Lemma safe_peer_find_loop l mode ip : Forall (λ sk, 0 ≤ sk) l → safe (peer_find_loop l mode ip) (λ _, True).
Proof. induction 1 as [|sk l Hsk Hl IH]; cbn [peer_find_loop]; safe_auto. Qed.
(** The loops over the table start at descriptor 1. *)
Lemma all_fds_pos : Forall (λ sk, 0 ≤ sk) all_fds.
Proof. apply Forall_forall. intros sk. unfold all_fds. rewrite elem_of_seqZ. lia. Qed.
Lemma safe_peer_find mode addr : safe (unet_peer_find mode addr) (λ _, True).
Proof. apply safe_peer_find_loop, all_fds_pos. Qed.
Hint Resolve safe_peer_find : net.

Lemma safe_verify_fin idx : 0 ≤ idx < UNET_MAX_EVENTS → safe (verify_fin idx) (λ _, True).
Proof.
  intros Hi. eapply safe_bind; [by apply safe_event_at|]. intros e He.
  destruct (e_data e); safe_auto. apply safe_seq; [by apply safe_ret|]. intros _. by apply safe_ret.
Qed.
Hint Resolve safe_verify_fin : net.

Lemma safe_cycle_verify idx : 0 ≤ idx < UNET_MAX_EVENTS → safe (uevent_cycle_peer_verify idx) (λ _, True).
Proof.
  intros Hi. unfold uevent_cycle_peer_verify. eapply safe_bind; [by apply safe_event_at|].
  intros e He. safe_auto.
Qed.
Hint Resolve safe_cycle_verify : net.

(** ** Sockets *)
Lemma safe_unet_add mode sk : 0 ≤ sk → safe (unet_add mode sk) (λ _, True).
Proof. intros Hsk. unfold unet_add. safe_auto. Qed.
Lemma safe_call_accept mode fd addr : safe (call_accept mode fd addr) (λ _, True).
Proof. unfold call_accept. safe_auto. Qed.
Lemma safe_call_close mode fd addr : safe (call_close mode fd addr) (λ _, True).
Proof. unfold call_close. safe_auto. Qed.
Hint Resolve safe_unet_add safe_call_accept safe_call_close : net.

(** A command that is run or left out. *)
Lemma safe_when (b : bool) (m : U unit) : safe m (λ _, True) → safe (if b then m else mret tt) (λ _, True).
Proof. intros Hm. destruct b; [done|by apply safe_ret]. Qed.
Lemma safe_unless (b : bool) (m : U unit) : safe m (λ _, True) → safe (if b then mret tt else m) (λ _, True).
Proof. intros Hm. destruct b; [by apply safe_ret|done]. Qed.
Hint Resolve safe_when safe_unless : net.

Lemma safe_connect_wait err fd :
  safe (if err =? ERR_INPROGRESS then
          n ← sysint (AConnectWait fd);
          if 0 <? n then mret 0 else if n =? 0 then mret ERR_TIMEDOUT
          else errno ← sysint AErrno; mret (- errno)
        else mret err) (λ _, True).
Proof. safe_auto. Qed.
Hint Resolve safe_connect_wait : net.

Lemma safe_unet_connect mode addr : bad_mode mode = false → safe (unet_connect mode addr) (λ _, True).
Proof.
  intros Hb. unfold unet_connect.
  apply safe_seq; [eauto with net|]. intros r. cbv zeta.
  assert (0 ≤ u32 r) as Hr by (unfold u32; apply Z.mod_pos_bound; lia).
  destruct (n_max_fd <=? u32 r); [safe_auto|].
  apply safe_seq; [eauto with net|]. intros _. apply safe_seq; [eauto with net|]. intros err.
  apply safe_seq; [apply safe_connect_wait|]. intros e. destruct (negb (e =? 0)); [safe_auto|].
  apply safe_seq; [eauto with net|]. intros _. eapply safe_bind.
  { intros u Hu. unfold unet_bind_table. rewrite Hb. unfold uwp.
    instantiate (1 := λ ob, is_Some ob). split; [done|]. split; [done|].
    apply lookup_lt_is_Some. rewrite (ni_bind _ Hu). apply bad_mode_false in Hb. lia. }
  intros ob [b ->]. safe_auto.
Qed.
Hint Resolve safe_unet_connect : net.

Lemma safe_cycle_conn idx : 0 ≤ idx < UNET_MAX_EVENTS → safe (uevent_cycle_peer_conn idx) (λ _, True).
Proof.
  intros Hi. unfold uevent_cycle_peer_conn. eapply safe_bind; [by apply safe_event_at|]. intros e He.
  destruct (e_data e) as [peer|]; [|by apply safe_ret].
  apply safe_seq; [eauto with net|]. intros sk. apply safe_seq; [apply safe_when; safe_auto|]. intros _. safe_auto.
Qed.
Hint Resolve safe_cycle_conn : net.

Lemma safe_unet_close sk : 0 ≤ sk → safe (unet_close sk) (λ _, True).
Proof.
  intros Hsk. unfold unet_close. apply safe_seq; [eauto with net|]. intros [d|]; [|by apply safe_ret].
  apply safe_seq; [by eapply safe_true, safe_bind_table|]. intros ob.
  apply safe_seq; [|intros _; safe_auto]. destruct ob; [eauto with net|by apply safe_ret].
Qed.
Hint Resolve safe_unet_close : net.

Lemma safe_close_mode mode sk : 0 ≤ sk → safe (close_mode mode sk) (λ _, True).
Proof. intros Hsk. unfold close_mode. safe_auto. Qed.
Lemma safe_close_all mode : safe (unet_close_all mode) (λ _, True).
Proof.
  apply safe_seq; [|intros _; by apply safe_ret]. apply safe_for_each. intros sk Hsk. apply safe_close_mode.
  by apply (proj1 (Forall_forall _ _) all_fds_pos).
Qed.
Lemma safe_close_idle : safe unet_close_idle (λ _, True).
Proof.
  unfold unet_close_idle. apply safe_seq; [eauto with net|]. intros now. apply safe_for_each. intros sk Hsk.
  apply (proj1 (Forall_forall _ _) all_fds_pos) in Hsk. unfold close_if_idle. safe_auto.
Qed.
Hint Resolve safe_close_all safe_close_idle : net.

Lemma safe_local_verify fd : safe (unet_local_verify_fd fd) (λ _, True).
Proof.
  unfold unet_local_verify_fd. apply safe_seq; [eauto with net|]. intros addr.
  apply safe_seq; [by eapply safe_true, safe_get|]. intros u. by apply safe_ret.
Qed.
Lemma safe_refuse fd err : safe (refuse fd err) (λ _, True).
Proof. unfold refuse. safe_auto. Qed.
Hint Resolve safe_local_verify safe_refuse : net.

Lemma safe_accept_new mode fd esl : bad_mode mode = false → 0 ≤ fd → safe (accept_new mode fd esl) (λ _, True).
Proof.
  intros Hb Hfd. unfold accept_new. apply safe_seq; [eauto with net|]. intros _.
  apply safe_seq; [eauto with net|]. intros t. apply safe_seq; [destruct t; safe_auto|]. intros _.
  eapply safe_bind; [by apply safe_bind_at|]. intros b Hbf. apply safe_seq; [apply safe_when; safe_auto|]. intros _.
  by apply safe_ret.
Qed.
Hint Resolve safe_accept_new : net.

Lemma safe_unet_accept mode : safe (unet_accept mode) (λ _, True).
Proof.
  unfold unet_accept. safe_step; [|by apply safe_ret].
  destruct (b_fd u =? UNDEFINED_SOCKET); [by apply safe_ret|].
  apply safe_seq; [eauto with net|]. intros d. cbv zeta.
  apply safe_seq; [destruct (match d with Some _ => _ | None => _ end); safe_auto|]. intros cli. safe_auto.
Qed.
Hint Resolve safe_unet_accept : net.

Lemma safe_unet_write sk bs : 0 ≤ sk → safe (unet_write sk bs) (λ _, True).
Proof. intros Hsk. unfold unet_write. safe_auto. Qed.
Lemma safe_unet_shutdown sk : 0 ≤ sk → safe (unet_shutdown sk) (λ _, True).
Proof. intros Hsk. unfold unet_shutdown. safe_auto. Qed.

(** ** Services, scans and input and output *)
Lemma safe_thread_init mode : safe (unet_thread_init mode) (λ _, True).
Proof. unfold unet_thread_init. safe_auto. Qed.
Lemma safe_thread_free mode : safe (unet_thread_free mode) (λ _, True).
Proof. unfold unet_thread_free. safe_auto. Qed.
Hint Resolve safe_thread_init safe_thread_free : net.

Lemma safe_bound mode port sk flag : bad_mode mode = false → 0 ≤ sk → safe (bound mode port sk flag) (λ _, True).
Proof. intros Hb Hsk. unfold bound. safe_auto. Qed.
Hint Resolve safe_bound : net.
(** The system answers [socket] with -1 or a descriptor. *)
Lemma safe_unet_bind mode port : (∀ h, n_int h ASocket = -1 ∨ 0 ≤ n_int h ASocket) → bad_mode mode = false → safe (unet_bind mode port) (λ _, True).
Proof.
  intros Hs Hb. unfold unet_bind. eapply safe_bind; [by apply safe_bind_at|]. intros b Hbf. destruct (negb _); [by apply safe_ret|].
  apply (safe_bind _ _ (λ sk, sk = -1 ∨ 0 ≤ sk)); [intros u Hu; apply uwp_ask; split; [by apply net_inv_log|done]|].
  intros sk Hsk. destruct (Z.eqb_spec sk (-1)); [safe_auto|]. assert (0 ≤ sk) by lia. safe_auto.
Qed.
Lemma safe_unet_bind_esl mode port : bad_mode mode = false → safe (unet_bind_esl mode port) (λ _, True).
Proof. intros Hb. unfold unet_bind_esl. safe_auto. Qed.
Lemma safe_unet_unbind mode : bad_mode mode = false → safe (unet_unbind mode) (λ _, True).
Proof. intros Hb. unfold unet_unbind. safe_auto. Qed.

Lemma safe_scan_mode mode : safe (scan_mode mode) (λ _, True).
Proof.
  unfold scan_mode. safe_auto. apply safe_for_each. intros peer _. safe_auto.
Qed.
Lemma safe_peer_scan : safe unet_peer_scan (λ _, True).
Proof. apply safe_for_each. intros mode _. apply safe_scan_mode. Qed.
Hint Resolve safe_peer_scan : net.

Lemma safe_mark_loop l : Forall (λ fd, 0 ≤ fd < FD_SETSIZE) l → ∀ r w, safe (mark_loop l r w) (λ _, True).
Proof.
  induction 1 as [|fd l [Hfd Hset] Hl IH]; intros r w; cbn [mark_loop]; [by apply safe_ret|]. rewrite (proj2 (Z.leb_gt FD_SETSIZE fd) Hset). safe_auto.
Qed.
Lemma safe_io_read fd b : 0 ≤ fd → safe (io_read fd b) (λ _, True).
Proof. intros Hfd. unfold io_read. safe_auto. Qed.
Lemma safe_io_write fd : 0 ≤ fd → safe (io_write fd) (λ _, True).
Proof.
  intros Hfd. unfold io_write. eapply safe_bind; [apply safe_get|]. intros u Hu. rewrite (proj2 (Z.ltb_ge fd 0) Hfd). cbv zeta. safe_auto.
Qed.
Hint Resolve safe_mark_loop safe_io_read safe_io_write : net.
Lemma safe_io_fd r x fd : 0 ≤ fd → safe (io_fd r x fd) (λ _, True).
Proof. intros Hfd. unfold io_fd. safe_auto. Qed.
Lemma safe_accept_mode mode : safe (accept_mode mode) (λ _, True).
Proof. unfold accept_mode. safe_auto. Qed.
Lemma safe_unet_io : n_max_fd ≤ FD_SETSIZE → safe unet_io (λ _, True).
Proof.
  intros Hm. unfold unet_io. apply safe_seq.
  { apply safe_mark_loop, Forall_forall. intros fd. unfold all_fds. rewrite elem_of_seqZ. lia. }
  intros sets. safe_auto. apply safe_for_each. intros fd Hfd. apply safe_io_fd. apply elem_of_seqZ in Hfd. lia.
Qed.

----

INSTRUCTIONS FOR THE TASK: Retype exactly the lines of the data above that fall between the line with "Lemma all_fds_pos : Forall" and the line with "Proof. intros Hsk. unfold unet_add.", inclusive, and add nothing.

REPLY:
Lemma all_fds_pos : Forall (λ sk, 0 ≤ sk) all_fds.
Proof. apply Forall_forall. intros sk. unfold all_fds. rewrite elem_of_seqZ. lia. Qed.
Lemma safe_peer_find mode addr : safe (unet_peer_find mode addr) (λ _, True).
Proof. apply safe_peer_find_loop, all_fds_pos. Qed.
Hint Resolve safe_peer_find : net.

Lemma safe_verify_fin idx : 0 ≤ idx < UNET_MAX_EVENTS → safe (verify_fin idx) (λ _, True).
Proof.
  intros Hi. eapply safe_bind; [by apply safe_event_at|]. intros e He.
  destruct (e_data e); safe_auto. apply safe_seq; [by apply safe_ret|]. intros _. by apply safe_ret.
Qed.
Hint Resolve safe_verify_fin : net.

Lemma safe_cycle_verify idx : 0 ≤ idx < UNET_MAX_EVENTS → safe (uevent_cycle_peer_verify idx) (λ _, True).
Proof.
  intros Hi. unfold uevent_cycle_peer_verify. eapply safe_bind; [by apply safe_event_at|].
  intros e He. safe_auto.
Qed.
Hint Resolve safe_cycle_verify : net.

(** ** Sockets *)
Lemma safe_unet_add mode sk : 0 ≤ sk → safe (unet_add mode sk) (λ _, True).
Proof. intros Hsk. unfold unet_add. safe_auto. Qed.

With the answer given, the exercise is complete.